▸ Task prompt
In the listing below, find the line that contains "(** [Array.prototype.join] on" and the line that contains "else match split_on sep s' with". Quote both and every line between them, exactly, and nothing more.

▸ Entries provided
· · · · · · ·
(** * Jira description extraction (backend/src/services/jiraService.ts)

    A shallow embedding of the document-to-text helpers of the Jira service:
    [decodeHtmlEntities], [htmlToPlain], [extractSectionByHeading],
    [extractTextFromNode], [adfToPlain] and the resolution policy of
    [getStory], together with the part of the JavaScript runtime they rely on
    (UTF-16 strings, [trim], [join], regular expressions with backtracking,
    JSON values and property reads). *)

From Stdlib Require Import List NArith ZArith Arith Bool Lia.
From Stdlib Require Strings.String Strings.Ascii Numbers.DecimalString.
From Stdlib Require Import Floats.SpecFloat.
Import ListNotations String.StringSyntax.
Delimit Scope string_scope with string.

Set Implicit Arguments.

(** ** JavaScript strings *)

Module Js.

(** A string is a sequence of UTF-16 code units. *)
Abbreviation jschar := N (only parsing).
Abbreviation jsstring := (list N).

(** String literals of the source, written as Rocq strings. *)
Definition js (s : String.string) : jsstring :=
  map Ascii.N_of_ascii (String.list_ascii_of_string s).
Arguments js s%_string.

Definition LF : jschar := 10%N.
Definition CR : jschar := 13%N.
Definition TAB : jschar := 9%N.
Definition SP : jschar := 32%N.
Definition DQUOTE : jschar := 34%N.
Definition SQUOTE : jschar := 39%N.
Definition BACKSLASH : jschar := 92%N.
Definition HYPHEN : jschar := 45%N.

Definition str_eqb (a b : jsstring) : bool :=
  if list_eq_dec N.eq_dec a b then true else false.

Definition is_empty (s : jsstring) : bool :=
  match s with [] => true | _ => false end.

(** WhiteSpace and LineTerminator code points of ECMAScript: what [\s]
    matches and what [String.prototype.trim] removes. *)
Definition is_space (c : jschar) : bool :=
  ((9 <=? c) && (c <=? 13) || (c =? 32) || (c =? 160) || (c =? 5760)
   || (8192 <=? c) && (c <=? 8202) || (c =? 8232) || (c =? 8233)
   || (c =? 8239) || (c =? 8287) || (c =? 12288) || (c =? 65279))%N.

Definition is_digit (c : jschar) : bool := ((48 <=? c) && (c <=? 57))%N.

Fixpoint trimStart (s : jsstring) : jsstring :=
  match s with
  | c :: s' => if is_space c then trimStart s' else s
  | [] => []
  end.

Definition trimEnd (s : jsstring) : jsstring := rev (trimStart (rev s)).

Definition trim (s : jsstring) : jsstring := trimEnd (trimStart s).

(** [Array.prototype.join] on an array of strings. *)
Fixpoint join (sep : jsstring) (l : list jsstring) : jsstring :=
  match l with
  | [] => []
  | [x] => x
  | x :: l' => x ++ sep ++ join sep l'
  end.

(** [s.split(sep)] for a separator of one character: the pieces between
    the separators, at least one. *)
Fixpoint split_on (sep : jschar) (s : jsstring) : list jsstring :=
  match s with
  | [] => [[]]
  | c :: s' =>
      if (c =? sep)%N then [] :: split_on sep s'
      else match split_on sep s' with
           | first :: others => (c :: first) :: others
           | [] => [[c]]
           end
  end.

(** [String.prototype.slice] with non-negative integer arguments. *)
Definition slice (A : Type) (s : list A) (from to : nat) : list A :=
  firstn (to - from) (skipn from s).

Definition slice_from (A : Type) (s : list A) (from : nat) : list A :=
  skipn from s.

(** [String.prototype.includes]. *)
Fixpoint starts_with (p s : jsstring) : bool :=
  match p, s with
  | [], _ => true
  | a :: p', b :: s' => (a =? b)%N && starts_with p' s'
  | _ :: _, [] => false
  end.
· · · · · · ·
▸ Answer space
(** [Array.prototype.join] on an array of strings. *)
Fixpoint join (sep : jsstring) (l : list jsstring) : jsstring :=
  match l with
  | [] => []
  | [x] => x
  | x :: l' => x ++ sep ++ join sep l'
  end.

(** [s.split(sep)] for a separator of one character: the pieces between
    the separators, at least one. *)
Fixpoint split_on (sep : jschar) (s : jsstring) : list jsstring :=
  match s with
  | [] => [[]]
  | c :: s' =>
      if (c =? sep)%N then [] :: split_on sep s'
      else match split_on sep s' with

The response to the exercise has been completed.